The 2024 general election may have the same cast of characters, but the campaigns of President Joe Biden and former President Donald Trump are poised to provide this cycle with a couple of plot twists.
In addition to 2024 doubling as a 2020 rematch between a historically unpopular incumbent president and an unprecedentedly criminally indicted onetime commander in chief, the electoral landscape has changed structurally and politically.
From a new Electoral College map and election law reforms, Biden and Trump are running on different issues and different records.
PART ONE: ‘NO ROOM FOR ERROR’ ELECTORAL MAP HAMPERS BIDEN’S REMATCH WITH TRUMP
PART TWO: BIDEN ONCE BACKED PROTESTS ON WAY TO 2020 WIN. NOW, HE’S THEIR TARGET
PART THREE: DEMOCRATS BANK ON ABORTION TO CARRY BIDEN AS GOP ADJUSTS STRATEGY
PART FOUR: BIDEN TRIES TO LEVERAGE HIS INCUMBENCY AGAINST A FORMER PRESIDENT
PART FIVE: NEW ELECTION LAWS SET TO SHAPE HOW MILLIONS VOTE IN NOVEMBER
Electoral College map changes
The 2020 census found significant population shifts, shaking up congressional maps and, as such, the Electoral College strength of key states, to Trump’s advantage.
The consequence of population fluctuations in Texas, for example, is that the Lone Star State now has two more congressional seats, while Colorado, Florida, Montana, North Carolina, and Oregon have an additional one, according to Daron Shaw, a government professor at the University of Texas, Austin.
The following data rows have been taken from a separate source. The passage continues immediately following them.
(* ===== verification/BroadcasterFacts.v ===== *)
(** * Broadcasters: correctness of broadcast futures *)

From S2P Require Import Prelude TaskSet Broadcaster.

Module BroadcasterFacts.
Import Futures.

(** How often a task occurs in a list of scheduled tasks. *)
Definition occurrences (i : nat) (l : list nat) : nat := length (filter (fun j => j = i) l).

Lemma occurrences_cons i j l : occurrences i (j :: l) = (if decide (j = i) then 1 else 0) + occurrences i l.
Proof. unfold occurrences. rewrite filter_cons. by case_decide. Qed.

Lemma occurrences_app i l l' : occurrences i (l ++ l') = occurrences i l + occurrences i l'.
Proof. unfold occurrences. by rewrite filter_app, length_app. Qed.

Lemma occurrences_seq i n : i < n -> occurrences i (seq 0 n) = 1.
Proof.
  intros Hi. replace n with (i + S (n - S i)) by lia. rewrite seq_app, occurrences_app. cbn [seq].
  rewrite occurrences_cons, decide_True by lia.
  assert (forall l, i ∉ l -> occurrences i l = 0) as H0.
  { induction l as [|j l IH]; intros Hn; [done|]. apply not_elem_of_cons in Hn as [Hne Hn].
    rewrite occurrences_cons, decide_False by congruence. by rewrite IH. }
  rewrite !H0; [done|..]; rewrite elem_of_seq; lia.
Qed.

Section Source.
Import SourceBroadcaster.
Context {R : Type} (os : list (nat -> Poll (Result R SendError))).
Implicit Types (bf : BroadcastFuture R) (fs : SenderFutureState R).

(** ** Invariant *)

(** A future that is pending was polled each time its task was scheduled. *)
Definition slot_ok (o : nat -> Poll (Result R SendError)) (occ : nat) fs : Prop :=
  match fs with
  | SPending f => outcome f = o /\ finished f = false /\ polls f = occ /\ forall j, j < occ -> o j = Pending
  | SReady r => exists k, ready_at o k (Ok r)
  end.

Definition pend fs : list unit := match fs with SPending _ => [tt] | SReady _ => [] end.
Definition pending_count (l : list (SenderFutureState R)) : nat := length (mjoin (pend <$> l)).

Record binv (occ : nat -> nat) bf : Prop := {
  binv_len : length (future_states bf) = length os;
  binv_slots : forall i o fs, os !! i = Some o -> future_states bf !! i = Some fs -> slot_ok o (occ i) fs;
  binv_count : pending_futures_count bf = pending_count (future_states bf) }.

Definition all_ready (l : list (SenderFutureState R)) : Prop :=
  length l = length os /\ forall i o, os !! i = Some o -> exists r k, l !! i = Some (SReady r) /\ ready_at o k (Ok r).
Definition some_error : Prop := exists i o k, os !! i = Some o /\ ready_at o k (Err sendError).

Lemma pending_insert_ready (l : list (SenderFutureState R)) i f r :
  l !! i = Some (SPending f) -> pending_count l = S (pending_count (<[i := SReady r]> l)).
Proof.
  intros Hi. unfold pending_count. destruct (join_insert pend l i _ Hi) as (rest & H1 & H2).
  rewrite H1, (H2 (SReady r)). done.
Qed.

Lemma pending_insert_same (l : list (SenderFutureState R)) i f f' :
  l !! i = Some (SPending f) -> pending_count (<[i := SPending f']> l) = pending_count l.
Proof.
  intros Hi. unfold pending_count. destruct (join_insert pend l i _ Hi) as (rest & H1 & H2).
  rewrite H1, (H2 (SPending f')). done.
Qed.

Lemma binv_ext occ occ' bf : (forall i, i < length os -> occ i = occ' i) -> binv occ bf -> binv occ' bf.
Proof.
  intros He []. split; [done| |done]. intros i o fs Ho Hf. rewrite <- He by (by eapply lookup_lt_Some). eauto.
Qed.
“New York, Pennsylvania, West Virginia, Ohio, Michigan, Illinois, and California each lost one seat in Congress,” Shaw told the Washington Examiner.
The shake-up to the map means a shake-up for Biden and Trump’s pathways to 270 electoral votes. That is because if the 2020 election were held today, Trump would be awarded 235 votes, not 232 — 35 short of the 270 majority required for the presidency. Biden would receive the remaining 303, not 306.
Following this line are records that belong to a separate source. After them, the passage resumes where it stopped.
(** [QueryBroadcaster::broadcast] of an output port, polled until it is ready;
    the replies are taken out of the vector by the caller.  [free] says which
    reply channels are free. *)
Definition output_broadcast {T R} (free : nat -> bool) (start_of : nat -> SenderFuture R -> Fut R) (polls : list (list (list nat)))
    (arg : T) (b : Broadcaster T R) : option (Poll (Result (list R) SendError) * Broadcaster T R) :=
  match senders b with
  | [] => Some (match polls with [] => Pending | _ => Ready (Ok []) end, b)
  | [sender] =>
      f ← out_send_owned (free 0) sender arg;
      match f with
      | None => Some (match polls with [] => Pending | _ => Ready (Ok []) end, b)
      | Some fut => output_single (length polls) (start_of 0 fut) b
      end
  | _ =>
      fs ← out_futures free (senders b) arg;
      match imap start_of fs with
      | [] => Some (match polls with [] => Pending | _ => Ready (Ok []) end, b)
      | [fut] => output_single (length polls) fut b
      | futs =>
          bf ← OutputBroadcaster.new (outputs b) futs;
          '(p, bf) ← OutputBroadcaster.drive polls bf;
          let b := mkBroadcaster (senders b) (OutputBroadcaster.outputs bf) in
          match p with
          | Ready (Ok _) => rs ← OutputBroadcaster.take_outputs (length futs) (outputs b); Some (Ready (Ok rs), b)
          | Ready (Err e) => Some (Ready (Err e), b)
          | Pending => Some (Pending, b)
          end
      end
  end.
End Defs.
End Senders.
The new math also means Biden and Trump could deadlock with 269 votes apiece if the former president were to win the battleground states of Arizona, Georgia, Nevada, and Nebraska‘s 2nd Congressional District. Trump allies were hoping to help, with Nebraska Republicans considering tinkering with their election laws so the state no longer splits three of its votes by congressional district, delivering Omaha’s vote to the former president.
If there is a tie, the contest would come down to what is called a contingency election, where every state congressional delegation would have one vote each. With Republicans expected to have a majority of congressional delegations after the election, Trump would likely become president again.
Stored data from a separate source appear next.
(* ===== verification/SendersFacts.v ===== *)
(** * Senders and broadcasts: theorems *)

From S2P Require Import Prelude TaskSet Broadcaster BroadcasterFacts Senders.

Module SendersFacts.
Import Futures Senders BroadcasterFacts.

Section Facts.
Context {Addr : Type} {Msg Writer : Type -> Type}.
Notation SFut := (@SenderFuture Addr Msg Writer).
Notation Sndr := (@Sender Addr Msg Writer).
Implicit Types (es : nat -> @Env Addr Msg) (ess : nat -> nat -> @Env Addr Msg).

(** ** One message *)

(** What the future of a sender does to the world, and what its result means. *)
Definition effect_of {R} (f : SFut R) : list Effect :=
  match f with
  | FSend a m => [Sent unit a m]
  | FWrite U w u => [Written U w u]
  | FQuery _ Q a m _ => [Sent Q a m]
  | _ => []
  end.

Definition delivered es (k : nat) {R} (f : SFut R) : R -> Prop :=
  match f with
  | FSend a _ => fun _ => on_send (es k) a = Ready (Ok tt)
  | FWrite _ _ _ => fun _ => True
  | FQuery R Q a m reply_map => fun r => exists k0 q, k0 <= k /\ on_send (es k0) a = Ready (Ok tt) /\
      on_recv (es k) Q a m = Ready (Ok q) /\ r = reply_map q
  | _ => fun _ => False
  end.

(** The future has not been suspended yet. *)
Definition fresh {R} (f : SFut R) : bool := match f with FSend _ _ | FWrite _ _ _ | FQuery _ _ _ _ _ => true | _ => false end.

Lemma send_fresh {T R} (s : Sndr T R) arg f : send s arg = Some f -> fresh f = true.
Proof.
  destruct s; cbn [send]; try (intros [= <-]; done).
  all: intros H; apply bind_Some in H as (u & _ & [= <-]); done.
Qed.

(** A pending query: not yet sent, or sent once and waiting for its reply. *)
Lemma query_pending es {R Q} (a : Addr) (m : Msg Q) (reply_map : Q -> R) k :
  (forall j, j < k -> outcomes es (FQuery R Q a m reply_map : SFut R) j = Pending) ->
  (after es (FQuery R Q a m reply_map : SFut R) k = FQuery R Q a m reply_map /\
     effects es (FQuery R Q a m reply_map : SFut R) k = []) \/
  (after es (FQuery R Q a m reply_map : SFut R) k = FReply R Q a m reply_map /\
     effects es (FQuery R Q a m reply_map : SFut R) k = [Sent Q a m] /\
     exists k0, k0 < k /\ on_send (es k0) a = Ready (Ok tt)).
Proof.
  induction k as [|k IH]; intros Hp; [by left|]. pose proof (Hp k ltac:(lia)) as Hk. unfold outcomes in Hk.
  cbn [after effects]. destruct IH as [[Ha He]|(Ha & He & k0 & Hk0 & Hs)]; [intros j Hj; apply Hp; lia|..].
  all: rewrite Ha in *; rewrite He; cbn in *; unfold poll_reply in *.
  - destruct (on_send (es k) a) as [[[]|[]]|] eqn:Es; [|done|by left]. cbn in *.
    destruct (on_recv (es k) Q a m) as [[q|[]]|]; [done|done|]. right. split_and!; [done|done|]. exists k. split; [lia|done].
  - destruct (on_recv (es k) Q a m) as [[q|[]]|]; [done|done|]. right. split_and!; [done|done|]. exists k0. split; [lia|done].
Qed.

Lemma send_pending es (a : Addr) (m : Msg unit) k :
  (forall j, j < k -> outcomes es (FSend a m : SFut unit) j = Pending) ->
  after es (FSend a m : SFut unit) k = FSend a m /\ effects es (FSend a m : SFut unit) k = [].
Proof.
  induction k as [|k IH]; intros Hp; [done|]. pose proof (Hp k ltac:(lia)) as Hk. unfold outcomes in Hk.
  cbn [after effects]. destruct IH as [Ha He]; [intros j Hj; apply Hp; lia|].
  rewrite Ha in *. rewrite He. cbn in *.
  by destruct (on_send (es k) a) as [[[]|[]]|].
Qed.

Lemma future_ready es {R} (f : SFut R) k r : fresh f = true -> ready_at (outcomes es f) k (Ok r) ->
  delivered es k f r /\ effects es f (S k) = effect_of f.
Proof.
  intros Hf [Hr Hp]. destruct f as [a m|U w u|R Q a m rm|R Q a m rm|R]; try done; cbn [effects].
  - destruct (send_pending es a m k Hp) as [Ha He]. unfold outcomes in Hr. rewrite Ha in *. rewrite He. cbn in *.
    by destruct (on_send (es k) a) as [[[]|[]]|].
  - destruct k as [|k]; [done|]. specialize (Hp 0 ltac:(lia)). done.
  - unfold outcomes in Hr. destruct (query_pending es a m rm k Hp) as [[Ha He]|(Ha & He & k0 & Hk0 & Hs)];
      rewrite Ha in *; rewrite He; cbn in *; unfold poll_reply in *.
    + destruct (on_send (es k) a) as [[[]|[]]|] eqn:Es; try done. cbn in *.
      destruct (on_recv (es k) Q a m) as [[q|[]]|] eqn:Er; try done. cbn in Hr. injection Hr as <-. cbn. split; [|done]. by exists k, q.
    + destruct (on_recv (es k) Q a m) as [[q|[]]|] eqn:Er; try done. cbn in Hr. injection Hr as <-. cbn. split; [|done]. exists k0, q.
      split_and!; [lia|done..].
Qed.

Lemma send_owned_eq {T R} (s : Sndr T R) arg : send_owned s arg = send s arg.
Proof. by destruct s. Qed.

(** With a free reply channel, output ports send as sources do. *)
Lemma out_send_eq {T R} (s : Sndr T R) arg : out_send true s arg = Some (send s arg).
Proof.
  destruct s; cbn; try done. unfold out_filter_map_replier_send, filter_map_replier_send.
  by destruct (query_filter_map arg).
Qed.
Lemma out_send_owned_eq {T R} (s : Sndr T R) arg : out_send_owned true s arg = Some (send s arg).
Proof. rewrite <- out_send_eq. by destruct s. Qed.

(** An output port cannot send to a replier whose reply channel is not free, unless the argument is
    filtered out. *)
Definition replier {T R} (s : Sndr T R) : bool :=
  match s with ReplierSender _ _ _ _ | MapReplierSender _ _ _ _ _ _ _ _ | FilterMapReplierSender _ _ _ _ _ _ _ _ => true | _ => false end.
Definition blocked {T R} (free : bool) (s : Sndr T R) (arg : T) : Prop :=
  free = false /\ replier s = true /\ is_Some (send s arg).

Lemma out_send_cases {T R} free (s : Sndr T R) arg :
  (blocked free s arg /\ out_send free s arg = None) \/ (~ blocked free s arg /\ out_send free s arg = Some (send s arg)).
Proof.
  unfold blocked. destruct free; [right; split; [by intros []|apply out_send_eq]|].
  destruct s; cbn; try (right; split; [by intros (_ & ? & _)|done]); try (left; done).
  unfold out_filter_map_replier_send, filter_map_replier_send. destruct (query_filter_map arg); cbn; [left|right]; [done|].
  split; [|done]. by intros (_ & _ & [? ?]).
Qed.
Lemma out_send_owned_same {T R} free (s : Sndr T R) arg : out_send_owned free s arg = out_send free s arg.
Proof. by destruct s. Qed.

Lemma out_futures_cases {T R} (ss : list (Sndr T R)) arg : forall free : nat -> bool,
  ((exists i s, ss !! i = Some s /\ blocked (free i) s arg) /\ out_futures free ss arg = None) \/
  ((forall i s, ss !! i = Some s -> ~ blocked (free i) s arg) /\ out_futures free ss arg = Some (futures ss arg)).
Proof.
  induction ss as [|s ss IH]; intros free; [by right|]. destruct ss as [|s' ss].
  - cbn [out_futures futures]. rewrite out_send_owned_same, send_owned_eq.
    destruct (out_send_cases (free 0) s arg) as [[Hb ->]|[Hb ->]]; cbn [mbind option_bind]; [left|right].
    + split; [|done]. by exists 0, s.
    + split; [|done]. intros [|i] x Hx; [|done]. by injection Hx as <-.
  - change (out_futures free (s :: s' :: ss) arg) with
      (f ← out_send (free 0) s arg; fs ← out_futures (fun i => free (S i)) (s' :: ss) arg; Some (option_list f ++ fs)).
    destruct (out_send_cases (free 0) s arg) as [[Hb ->]|[Hb ->]]; cbn [mbind option_bind].
    + left. split; [|done]. by exists 0, s.
    + destruct (IH (fun i => free (S i))) as [[(i & x & Hx & Hbx) ->]|[Hall ->]]; cbn [mbind option_bind]; [left|right].
      * split; [|done]. by exists (S i), x.
      * split; [|done]. intros [|i] x Hx; [by injection Hx as <-|by apply (Hall i)].
Qed.

(** A future that has completed leaves its reply channel free. *)
Lemma ready_done es {R} (f : SFut R) k r : outcomes es f k = Ready r -> after es f (S k) = FDone R.
Proof.
  unfold outcomes. cbn [after]. destruct (after es f k) as [a m|U w u|R0 Q a m rm|R0 Q a m rm|R0]; cbn; unfold poll_reply;
    repeat case_match; try done.
Qed.
Lemma done_stays es {R} (f : SFut R) k k' : after es f k = FDone R -> k <= k' -> after es f k' = FDone R.
Proof. intros H. induction 1 as [|k' _ IH]; [done|]. cbn [after]. by rewrite IH. Qed.

Lemma futures_omap {T R} (ss : list (Sndr T R)) arg : futures ss arg = omap (fun s => send s arg) ss.
Proof.
  induction ss as [|s ss IH]; [done|]. destruct ss as [|s' ss].
  - cbn. rewrite send_owned_eq. by destruct (send s arg).
  - change (option_list (send s arg) ++ futures (s' :: ss) arg = omap (fun s => send s arg) (s :: s' :: ss)). rewrite IH.
    cbn [omap list_omap]. by destruct (send s arg).
Qed.

(** ** Broadcasts *)

(** Every future evolves in its own environment. *)
Definition start_in {R} (ess : nat -> nat -> @Env Addr Msg) (i : nat) (f : SFut R) : Fut R := start (outcomes (ess i) f).

Lemma start_in_imap {R} ess (l : list (SFut R)) : imap (start_in ess) l = start <$> imap (fun i f => outcomes (ess i) f) l.
Proof.
  revert ess. induction l as [|f l IH]; intros ess; [done|]. cbn. f_equal.
  change (imap (fun i => start_in (fun j => ess (S j)) i) l = start <$> imap (fun i f => outcomes (ess (S i)) f) l). apply IH.
Qed.

(** How often the future of index [i] of a broadcast to [n] futures is polled. *)
Definition polled (polls : list (list (list nat))) (n i : nat) : nat :=
  if decide (n = 1) then length polls else 1 + occurrences i (mjoin (mjoin polls)).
“Flipping anything else — Wisconsin, Michigan, Pennsylvania, Minnesota, Virginia — would be for the win,” Shaw said. “Michigan, Wisconsin, and Pennsylvania may be enough for Biden, but he literally has no room for error.”
Voting rules changes
The election law milieu has similarly been modified since 2020 because of the COVID-19 pandemic and Trump’s insistence that the election was stolen.
Of the battleground states, Michigan, Nevada, and Pennsylvania have expanded voting access since 2020, while Southern counterparts, including Georgia and North Carolina, have introduced restrictions. Arizona, New Hampshire, and Wisconsin have done the same.
Voters in Michigan, for example, passed a measure known as Proposition 2 in 2022 to implement a nine-day early voting period and the use of more forms of identification and drop boxes, with residents permitted to place themselves on a permanent list to receive absentee ballots every election.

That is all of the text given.